Hejira, from which these poems are taken, is a book filled with strange but often illuminating dreams. I think the author was right to forego titles, since dreams seem to be the very antithesis of something you'd title...they begin from nowhere and end nowhere...they are indeed a neverending pilgrimage, like consciousness itself...
If you search this blog for his name, you will find me talking about him some more. I believe even in the first week or so of this blog's existence!
Thanks for letting me share some of these, Cyril.
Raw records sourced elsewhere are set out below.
Lemma count_down_existsb (P : jsstring -> bool) (table : list jsstring) :
  JS.count_down (fun i => P (JS.toString (table !! i))) (length table)
  = existsb P table.
Proof.
  induction table as [|x table IH] using rev_ind; [reflexivity|].
  rewrite length_app, Nat.add_1_r. simpl.
  rewrite existsb_app. simpl. rewrite orb_false_r.
  rewrite lookup_app_r by lia. rewrite Nat.sub_diag. simpl.
  rewrite (count_down_ext _ (fun i => P (JS.toString (table !! i)))).
  - rewrite IH. destruct (P x), (existsb P table); reflexivity.
  - intros i Hi. rewrite lookup_app_l by lia. reflexivity.
Qed.

(** The table of good schemes holds exactly [http:] and [https:]. *)
Lemma truthy_lookup_good (p : jsstring) :
  JS.truthy_lookup Timeline.goodSchemes p
  = JS.str_eqb p (JS.str "http:") || JS.str_eqb p (JS.str "https:").
Proof.
  unfold JS.truthy_lookup, Timeline.goodSchemes, JS.str_eqb.
  rewrite lookup_insert. case_decide as H1.
  - subst p. rewrite bool_decide_eq_true_2 by reflexivity. reflexivity.
  - rewrite (bool_decide_eq_false_2 (p = _)) by congruence. simpl.
    rewrite lookup_singleton. case_decide as H2.
    + subst p. rewrite bool_decide_eq_true_2 by reflexivity. reflexivity.
    + rewrite bool_decide_eq_false_2 by congruence. reflexivity.
Qed.

Lemma protocol_is_good (scheme : jsstring) :
  JS.truthy_lookup Timeline.goodSchemes (scheme ++ JS.str ":")
  = JS.str_eqb scheme (JS.str "http") || JS.str_eqb scheme (JS.str "https").
Proof.
  rewrite truthy_lookup_good. unfold JS.str_eqb.
  f_equal; apply bool_decide_ext; split; intros H.
  - change (JS.str "http:") with (JS.str "http" ++ JS.str ":") in H.
    apply app_inv_tail in H. exact H.
  - subst. reflexivity.
  - change (JS.str "https:") with (JS.str "https" ++ JS.str ":") in H.
    apply app_inv_tail in H. exact H.
  - subst. reflexivity.
Qed.

(** ** The URL parser and the ignore prefixes *)

Lemma strip_leading_keep (c : N) (r : jsstring) :
  Url.is_c0_control_or_space c = false ->
  Url.strip_leading (c :: r) = c :: r.
Proof. intros H. simpl. rewrite H. reflexivity. Qed.

Lemma strip_trailing_keep (c : N) (r : jsstring) :
  Url.is_c0_control_or_space c = false ->
  Url.strip_trailing (c :: r) = c :: Url.strip_trailing r.
Proof.
  intros H. simpl. rewrite H. destruct (Url.strip_trailing r); reflexivity.
Qed.

Ltac reduce_literals :=
  repeat match goal with
  | |- context [JS.str ?l] =>
      let v := eval vm_compute in (JS.str l) in change (JS.str l) with v
  end.

(** A string that starts with an entry of the ignore list never parses as
    an [http] or [https] URL: seven entries are schemes of their own, and
    the other two are no scheme at all. *)
Lemma ignore_prefix_not_http (rest_ok : jsstring -> jsstring -> bool) (s : jsstring) :
  Reference.has_ignore_prefix s = true ->
  Reference.parses_as_http_or_https rest_ok s = false.
Proof.
  unfold Reference.has_ignore_prefix, Reference.ignore_prefixes.
  cbn [map existsb]. intros H.
  repeat (apply orb_prop in H as [H|H]); try discriminate H;
    destruct (startsWith_inv _ _ H) as [t ->]; clear H;
    unfold Reference.parses_as_http_or_https, Url.basic_parse;
    reduce_literals; cbn [app];
    rewrite strip_leading_keep by reflexivity;
    rewrite !strip_trailing_keep by reflexivity;
    cbn;
    try reflexivity;
    match goal with |- context [rest_ok ?a ?b] => destruct (rest_ok a b) end;
    reflexivity.
Qed.
(** * Polyphase rational resampler: a shallow embedding of Resampler.cpp

    The development follows the C++ source: the base class [Resampler]
    (prototype filter design in [init], path table in [resize]), the
    [COPY_INPUT] macro shared by the two [resample] methods, and the
    convolution loops of [RealResampler<T>] and [ComplexResampler<T>].

    Conventions.
    - [unsigned] is a 32-bit integer, kept as a [Z] in [0, 2^32) with the
      wrap-around of every operation written out ([wrap_unsigned]); [int] is
      the conversion [to_int] of such a value (two's complement).
    - [size_t] values are lengths of vectors; they cannot exceed the address
      space, so their sums are kept as plain [Z].
    - [double] is Rocq's primitive binary64 [float]; [sin] and [cos] come from
      the C library and are parameters of [init].
    - A call returns an [outcome]: a value, the [std::invalid_argument]
      exception, or undefined behaviour (division by zero, an access outside
      a vector, a conversion whose result does not fit).
    - Every allocation is taken to succeed: [std::bad_alloc] is not an
      outcome.  A statement about a constructor is therefore a statement
      about the engine it returns, and a statement that needs a whole run to
      succeed bounds the sizes in its hypotheses. *)

From Stdlib Require Import String.
From Stdlib Require Import ZArith List Bool Lia.
From Stdlib Require Import Floats.
From Stdlib Require Uint63.
Import ListNotations.

Set Implicit Arguments.

Local Open Scope Z_scope.

(** ** Machine integers *)

Definition UINT_BITS : Z := 32.

Definition wrap_unsigned (z : Z) : Z := z mod 2 ^ UINT_BITS.

(** Conversion [unsigned -> int]. *)
Definition to_int (u : Z) : Z :=
  if u <? 2 ^ (UINT_BITS - 1) then u else u - 2 ^ UINT_BITS.

Definition is_unsigned (z : Z) : Prop := 0 <= z < 2 ^ UINT_BITS.

(** Length of a vector, as [size()] returns it. *)
Definition size {A : Type} (v : list A) : Z := Z.of_nat (length v).

(** ** Outcomes of a call, and state threaded through a method *)

Inductive outcome (A : Type) : Type :=
| Done (a : A)
| InvalidArgument
| Undefined.

Arguments Done {A} a.
Arguments InvalidArgument {A}.
Arguments Undefined {A}.

Definition obind {A B : Type} (o : outcome A) (k : A -> outcome B) : outcome B :=
  match o with
  | Done a => k a
  | InvalidArgument => InvalidArgument
  | Undefined => Undefined
  end.

Declare Scope outcome_scope.
Delimit Scope outcome_scope with outcome.
Notation "x <- c ;; k" := (obind c (fun x => k))
  (at level 61, c at next level, right associativity) : outcome_scope.

(** A method body: it reads and updates the object, and ends in an outcome.
    The object returned with [InvalidArgument] is the object as the
    exception left it. *)
Definition method (St A : Type) : Type := St -> outcome A * St.

Definition mret {St A : Type} (a : A) : method St A := fun s => (Done a, s).

Definition mbind {St A B : Type} (m : method St A) (k : A -> method St B)
  : method St B :=
  fun s =>
    match m s with
    | (Done a, s') => k a s'
    | (InvalidArgument, s') => (InvalidArgument, s')
    | (Undefined, s') => (Undefined, s')
    end.

Definition mget {St : Type} : method St St := fun s => (Done s, s).
Definition mput {St : Type} (s' : St) : method St unit := fun _ => (Done tt, s').
Definition mthrow {St A : Type} : method St A := fun s => (InvalidArgument, s).
Definition mlift {St A : Type} (o : outcome A) : method St A := fun s => (o, s).

Declare Scope method_scope.
Delimit Scope method_scope with method.
Notation "x <- c ;; k" := (mbind c (fun x => k))
  (at level 61, c at next level, right associativity) : method_scope.
Notation "c ;;; k" := (mbind c (fun _ => k))
  (at level 61, right associativity) : method_scope.

(** Unsigned division and remainder: undefined for a zero divisor. *)
Definition udiv (a b : Z) : outcome Z := if b =? 0 then Undefined else Done (a / b).
Definition urem (a b : Z) : outcome Z := if b =? 0 then Undefined else Done (a mod b).

(** [v[i]] and [v.begin() + i] for a signed index. *)
Definition vec_at {A : Type} (v : list A) (i : Z) : outcome A :=
  if (0 <=? i) && (i <? size v)
  then match nth_error v (Z.to_nat i) with Some a => Done a | None => Undefined end
  else Undefined.

Definition advance {A : Type} (v : list A) (i : Z) : outcome (list A) :=
  if (0 <=? i) && (i <=? size v) then Done (skipn (Z.to_nat i) v) else Undefined.

(** ** Double precision *)

Definition double : Type := float.

(** Conversion of an integer to [double], rounding to nearest even. *)
Definition Z2double (z : Z) : double := SF2Prim (binary_normalize prec emax z 0 false).

(** Conversion of a [double] to an integer: truncation toward zero; no result
    for a NaN or an infinity. *)
Definition double2Z (d : double) : option Z :=
  match Prim2SF d with
  | S754_zero _ => Some 0
  | S754_finite s m e =>
      let v := if 0 <=? e then Z.shiftl (Zpos m) e else Z.shiftr (Zpos m) (- e) in
      Some (if s then - v else v)
  | S754_infinity _ | S754_nan => None
  end.

(** Conversion of a [double] to binary32 (kept as the [double] of the same
    value). *)
Definition double2float (d : double) : double :=
  match Prim2SF d with
  | S754_finite s m e => SF2Prim (binary_normalize 24 128 (cond_Zopp s (Zpos m)) e s)
  | _ => d
  end.

Definition M_PI : double := 0x1.921fb54442d18p+1%float.

(** [std::max] and [std::min] on doubles: the first argument is returned
    unless the comparison holds. *)
Definition std_max (a b : double) : double := if (a <? b)%float then b else a.
Definition std_min (a b : double) : double := if (b <? a)%float then b else a.

(** ** Element types

    What the templates use of [T]: [std::is_integral<T>], the conversions
    [(double) v] and [T(d)], [std::numeric_limits<T>::min()] and [max()],
    and the value-initialised [T()].  [of_double] has no result where the
    C++ conversion is undefined (the truncated value does not fit [T]). *)

Record elem_type : Type := {
  carrier : Type;
  is_integral : bool;
  to_double : carrier -> double;
  of_double : double -> option carrier;
  limits_min : carrier;
  limits_max : carrier;
  value_init : carrier
}.

(** Signed integers of [bits] bits ([char], [short], [int], [long]). *)
Definition int_min (bits : Z) : Z := - 2 ^ (bits - 1).
Definition int_max (bits : Z) : Z := 2 ^ (bits - 1) - 1.

Definition in_int_range (bits z : Z) : bool := (int_min bits <=? z) && (z <=? int_max bits).

Definition double2int (bits : Z) (d : double) : option Z :=
  match double2Z d with
  | Some z => if in_int_range bits z then Some z else None
  | None => None
  end.

Definition signed_type (bits : Z) : elem_type := {|
  carrier := Z;
  is_integral := true;
  to_double := Z2double;
  of_double := double2int bits;
  limits_min := int_min bits;
  limits_max := int_max bits;
  value_init := 0
|}.

Definition t_char : elem_type := signed_type 8.
Definition t_short : elem_type := signed_type 16.
Definition t_int : elem_type := signed_type 32.
Definition t_long : elem_type := signed_type 64.

Definition t_double : elem_type := {|
  carrier := double;
  is_integral := false;
  to_double := fun v => v;
  of_double := fun d => Some d;
  limits_min := 0x1p-1022%float;
  limits_max := 0x1.fffffffffffffp+1023%float;
  value_init := 0%float
|}.

Definition t_float : elem_type := {|
  carrier := double;
  is_integral := false;
  to_double := fun v => v;
  of_double := fun d => Some (double2float d);
  limits_min := 0x1p-126%float;
  limits_max := 0x1.fffffep+127%float;
  value_init := 0%float
|}.

(** [std::complex<T>]: real and imaginary part. *)
Definition complex (T : elem_type) : Type := (carrier T * carrier T)%type.

(** The SATURATE block: clamp one accumulated component for integral [T]. *)
Definition saturate (T : elem_type) (a : double) : double :=
  if is_integral T then
    let a := std_max (to_double T (limits_min T)) a in
    std_min (to_double T (limits_max T)) a
  else a.

(** ** The base class [Resampler] *)

Record Resampler : Type := {
  partitions : list (list double);
  paths : list (Z * Z);
  P : Z;
  Q : Z
}.

Definition DEFAULT_PATH_LEN : nat := 128.

(** One entry of the path table, as [resize] computes it for the counter
    value [i]: the product and the quotients are [unsigned], the stored pair
    is [pair<int, int>]. *)
Definition path_entry (P Q i : Z) : Z * Z :=
  let qi := wrap_unsigned (Q * i) in
  (to_int (qi / P), to_int (qi mod P)).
Let me know when the book's out and I will put acquisition info here too.
(Note: none of these poems are titled. When spacing between text occurs, you are entering a new poem, non-consecutive in the manuscript/book.)
The makers of this dream, they have been
so kind. They put my father at our bedroom door,
so he could watch us doing it from behind.
*
I am awake before I am awake
and the room I am in is not
a room I know. Given a choice
between home and anywhere, I am
unable to decide. Or unwilling.
*
I was a mouse waiting to sing
my poems for other mice to hear.
Another mouse approached me
to ask, “What is your poetry about?”
So I told him, “It is about cheese
or the music of our scurrying
from one hole to the next.”
“Then it is nothing we do not
already know,” he replied.
Perhaps he was right, and mice
have no need for poems.
After he scurried away, I was
left to retreat alone into my hole
and wake up from this dream.
*
I do not believe it when I win Miss Universe.
Cameras flash, all asking the same question,
and my smile is the only correct response.
I am opening my legs like Annabel Chong
to Hollywood and endorsement deals. I am
making the world a better place one wave
at a time. Every terrorist who sees me on TV
is lowering his gun to the ground, turning
his unshaven face up to the sky to cry.
Marriage-offers gather like surf at my door.
The man I pick is rich, old, American
and a bore. I am the centre of every party.
Soon I am the mother of two, twin girls
as beautiful as me. But time feasts on my health
and I am diagnosed with something terminal.
Everyone—the media, my family—visits
me at the hospital. Even now, everyone
wants to know how I have stayed this happy.
Before I wake up from this nightmare,
gasping and begging for my lover’s embrace,
I am sitting in a white bed, looked on by
sad smiles and nodding heads, cameras
snapping away like dogs outside my room,
barking that one question over and over.
With a smile and a wave, diamonds in my eyes,
I am replying the way I have always replied.
*
Anne Sexton drives me to her home, parks
in her garage—the radio playing a song we like—
and waits for carbon monoxide to fill the car.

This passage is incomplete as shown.